Dahnil menambahkan, tantangan geopolitik dan geostrategis global saat ini membutuhkan kesiapan dalam negeri yang solid. Menurutnya, ancaman dari luar semakin nyata. Hal ini menuntut semua pihak di Indonesia untuk bersatu.

“Tantangan ke depan tidak mudah. Oleh karena itu, Pak Prabowo terus mendorong kesadaran bahwa kekompakan dan kerukunan di dalam negeri sangat penting. Ini yang menjadi fokus utama beliau,” lanjutnya.

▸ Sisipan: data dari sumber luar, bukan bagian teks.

(** * The items API: a verification model of the two server variants

    The repository holds two variants of one Express server: one talks to
    MySQL through a connection pool ([Pool], table [items]), the other to a
    hosted Postgres service through its query-builder client ([Hosted],
    table [android]).  Each registers six route handlers and one periodic
    connection check.

    The handlers and [checkConnection] are embedded as computations in a
    small monad over the process state.  The database and the client
    libraries are outside the repository; they appear as a table of rows
    with the documented behaviour of the statements and builder chains the
    handlers issue:
    - the SQL driver fills a placeholder with NULL for [undefined] as for
      [null], and reports in [affectedRows] the rows the WHERE clause found;
    - the hosted client sends its payload as JSON, so a key whose value is
      [undefined] does not travel and its column is not written; [.single()]
      resolves to an error, with no data, unless the result is exactly one
      row; [.delete()] without [.select()] resolves to no data.
    Whether a round trip to the database fails is an input ([fault]) of the
    computation that makes the round trip.

    Request bodies are objects whose fields are scalars.  A body field that
    is itself an object or an array is outside the model: the SQL driver
    formats such a placeholder as a list of [`key` = value] pairs, which
    changes the statement that is run, and nothing below speaks of it. *)

From Stdlib Require Import ZArith.
From stdpp Require Import gmap strings list fin_maps pretty.

(** ** Values, objects, rows *)

(** A scalar JSON value.  JavaScript's [undefined] is not a JSON value: a
    variable that may be undefined has type [option jsval].  Objects and
    arrays as field values are not represented. *)
Inductive jsval :=
| JNull
| JBool (b : bool)
| JNum (n : Z)
| JStr (s : string).

#[global] Instance jsval_eq_dec : EqDecision jsval.
Proof. solve_decision. Defined.

(** An object literal as [JSON.stringify] writes it: a key whose value is
    undefined is left out. *)
Definition literal (fields : list (string * option jsval)) : gmap string jsval :=
  foldr (λ kv o, match kv.2 with Some v => <[kv.1 := v]> o | None => o end) ∅ fields.

(** A row of the table.  The key is generated by the database; the five
    capture fields are written by POST, [name] and [description] by PUT.
    Cells hold what they are given (the columns are taken to be wide enough
    for it); SQL NULL is [JNull]. *)
Module Item.
Record t := mk {
  id : Z;
  location : jsval;
  contacts : jsval;
  image : jsval;
  call_logs : jsval;
  sms : jsval;
  name : jsval;
  description : jsval;
}.

(** The row as the drivers hand it to the handler, all columns. *)
Definition json (r : t) : gmap string jsval :=
  literal [("id", Some (JNum (id r))); ("location", Some (location r));
           ("contacts", Some (contacts r)); ("image", Some (image r));
           ("call_logs", Some (call_logs r)); ("sms", Some (sms r));
           ("name", Some (name r)); ("description", Some (description r))].
End Item.

#[global] Instance item_eq_dec : EqDecision Item.t.
Proof. solve_decision. Defined.

(** How the database reads the text of a path parameter as a key: the
    handlers pass [req.params.id] on as text and the comparison with the
    key column is the engine's.  Everything below holds for any reading. *)
Class KeyReading := id_matches : string → Z → bool.

(** The reading used in the worked examples: the text is the decimal
    numeral of the key. *)
Definition decimal : KeyReading := λ text key, bool_decide (text = pretty key).

(** A row with key 1, for the worked examples. *)
Definition sample : Item.t :=
  Item.mk 1 (JStr "L") (JStr "C") (JStr "I") (JStr "CL") (JStr "S") (JStr "old") JNull.

(** The rows a [WHERE id = ?] / [.eq('id', ...)] filter selects. *)
Definition matching `{KeyReading} (id : string) (rows : list Item.t) : list Item.t :=
  filter (λ r, id_matches id (Item.id r)) rows.

(** ** The process *)

(** The value a failed round trip raises: the driver's [Error], or the
    hosted client's error object.  Its [message] need not be there:
    [error.message] is then [undefined]. *)
Record Error := mkError { message : option string }.

#[global] Instance error_eq_dec : EqDecision Error.
Proof. solve_decision. Defined.

(** What the console is given: a text, or a label with an error value,
    which the console shows as it shows values. *)
Inductive Output :=
| Text (line : string)                      (* console.log(line) *)
| Report (label : string) (error : Error).  (* console.error(label, error) *)

Record Process := mkProcess {
  items : list Item.t;          (* the table, in storage order *)
  next_id : Z;                  (* the key the next insert receives *)
  round_trips : nat;            (* statements sent to the database so far *)
  console : list Output;        (* what the console holds, newest first *)
  isConnected : bool;           (* let isConnected = false *)
  connectionAttempts : nat;     (* let connectionAttempts = 0 *)
}.

(** The process as the script leaves it at start-up, on a given table. *)
Definition boot (rows : list Item.t) (next : Z) : Process :=
  mkProcess rows next 0 [] false 0.

Definition with_items (rows : list Item.t) (next : Z) (p : Process) : Process :=
  mkProcess rows next (round_trips p) (console p) (isConnected p) (connectionAttempts p).

Definition with_console (lines : list Output) (p : Process) : Process :=
  mkProcess (items p) (next_id p) (round_trips p) lines (isConnected p) (connectionAttempts p).

Definition with_monitor (connected : bool) (attempts : nat) (p : Process) : Process :=
  mkProcess (items p) (next_id p) (round_trips p) (console p) connected attempts.

Definition tick (p : Process) : Process :=
  mkProcess (items p) (next_id p) (S (round_trips p)) (console p)
            (isConnected p) (connectionAttempts p).

(** How a computation ends: with a value, with a thrown error, or with the
    process gone ([process.exit]). *)
Inductive Completion (A : Type) :=
| Returned (a : A)
| Thrown (error : Error)
| Exited (code : Z).
Arguments Returned {A} a.
Arguments Thrown {A} error.
Arguments Exited {A} code.

Definition Js (A : Type) : Type := Process → Completion A * Process.

#[global] Instance js_ret : MRet Js := λ A a p, (Returned a, p).

#[global] Instance js_bind : MBind Js := λ A B k m p,
  match m p with
  | (Returned a, p') => k a p'
  | (Thrown e, p') => (Thrown e, p')
  | (Exited c, p') => (Exited c, p')
  end.

Definition throw {A} (e : Error) : Js A := λ p, (Thrown e, p).

(** [try { body } catch (error) { handler }]: [process.exit] is not an
    exception and is not caught. *)
Definition try_catch {A} (body : Js A) (handler : Error → Js A) : Js A := λ p,
  match body p with
  | (Thrown e, p') => handler e p'
  | done => done
  end.

Definition process_exit {A} (code : Z) : Js A := λ p, (Exited code, p).

Definition read {A} (f : Process → A) : Js A := λ p, (Returned (f p), p).
Definition update (f : Process → Process) : Js unit := λ p, (Returned (), f p).

(** The console holds the texts logged; the line breaks that open and close
    some of them are left out, and a value read from the environment stands
    as the template writes it. *)
Definition console_log (line : string) : Js unit :=
  update (λ p, with_console (Text line :: console p) p).
Definition console_error (label : string) (e : Error) : Js unit :=
  update (λ p, with_console (Report label e :: console p) p).

(** [${error.message}] in a template: the message, or the text
    [undefined]. *)
Definition message_text (e : Error) : string := default "undefined" (message e).
Definition console_clear : Js unit := update (with_console []).

(** ** Responses *)

Inductive Body :=
| Empty                                  (* res.send() *)
| Null                                   (* res.json(null) *)
| Object (o : gmap string jsval)         (* res.json(object) *)
| Array (rows : list (gmap string jsval)). (* res.json(rows) *)

Record Response := mkResponse { status : nat; body : Body }.

(** [res.status(code).json(o)]; [res.json(o)] is [json 200 o]. *)
Definition json (code : nat) (o : gmap string jsval) : Js Response :=
  mret (mkResponse code (Object o)).
Definition json_rows (code : nat) (rows : list Item.t) : Js Response :=
  mret (mkResponse code (Array (Item.json <$> rows))).
Definition send (code : nat) : Js Response := mret (mkResponse code Empty).

Definition internal_server_error : gmap string jsval :=
  literal [("error", Some (JStr "Internal server error"))].
Definition item_not_found : gmap string jsval :=
  literal [("error", Some (JStr "Item not found"))].

(** ** The pooled-SQL variant *)

Module Pool.
Section Pool.
Context `{KeyReading}.

(** What [pool.query] resolves to for a data-changing statement. *)
Record ResultSetHeader := mkHeader { affectedRows : nat; insertId : Z }.

(** The six statements of the script, indexed by what the first component
    of their result is.  The arguments are the values bound to the
    placeholders, in order. *)
Inductive Statement : Type → Type :=
| SELECT_1 : Statement unit
    (* SELECT 1 *)
| SELECT_ALL : Statement (list Item.t)
    (* SELECT * FROM items *)
| INSERT (location contacts image call_logs sms : option jsval) : Statement ResultSetHeader
    (* INSERT INTO items (location, contacts, image, call_logs, sms) VALUES (?, ?, ?, ?, ?) *)
| SELECT_BY_ID (id : string) : Statement (list Item.t)
    (* SELECT * FROM items WHERE id = ? *)
| UPDATE (name description : option jsval) (id : string) : Statement ResultSetHeader
    (* UPDATE items SET name = ?, description = ? WHERE id = ? *)
| DELETE (id : string) : Statement ResultSetHeader.
    (* DELETE FROM items WHERE id = ? *)

(** How the driver fills a placeholder with a scalar: the value as one
    literal, and both [undefined] and [null] as NULL.  (A value that is an
    object is written as a list of assignments instead; bodies here have
    none.) *)
Definition escape (v : option jsval) : jsval := default JNull v.

Definition set_name_description (name description : jsval) (r : Item.t) : Item.t :=
  Item.mk (Item.id r) (Item.location r) (Item.contacts r) (Item.image r)
          (Item.call_logs r) (Item.sms r) name description.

Terkait posisi politik PDIP, Dahnil menyatakan bahwa perbedaan pilihan politik tidak harus diartikan sebagai halangan dalam menjaga keutuhan bangsa. “Kami menghormati jika PDIP memilih berada di luar atau bersama dalam pemerintahan. Tanpa mengurangi proses check and balances di parlemen maupun di luar parlemen,” jelas Dahnil.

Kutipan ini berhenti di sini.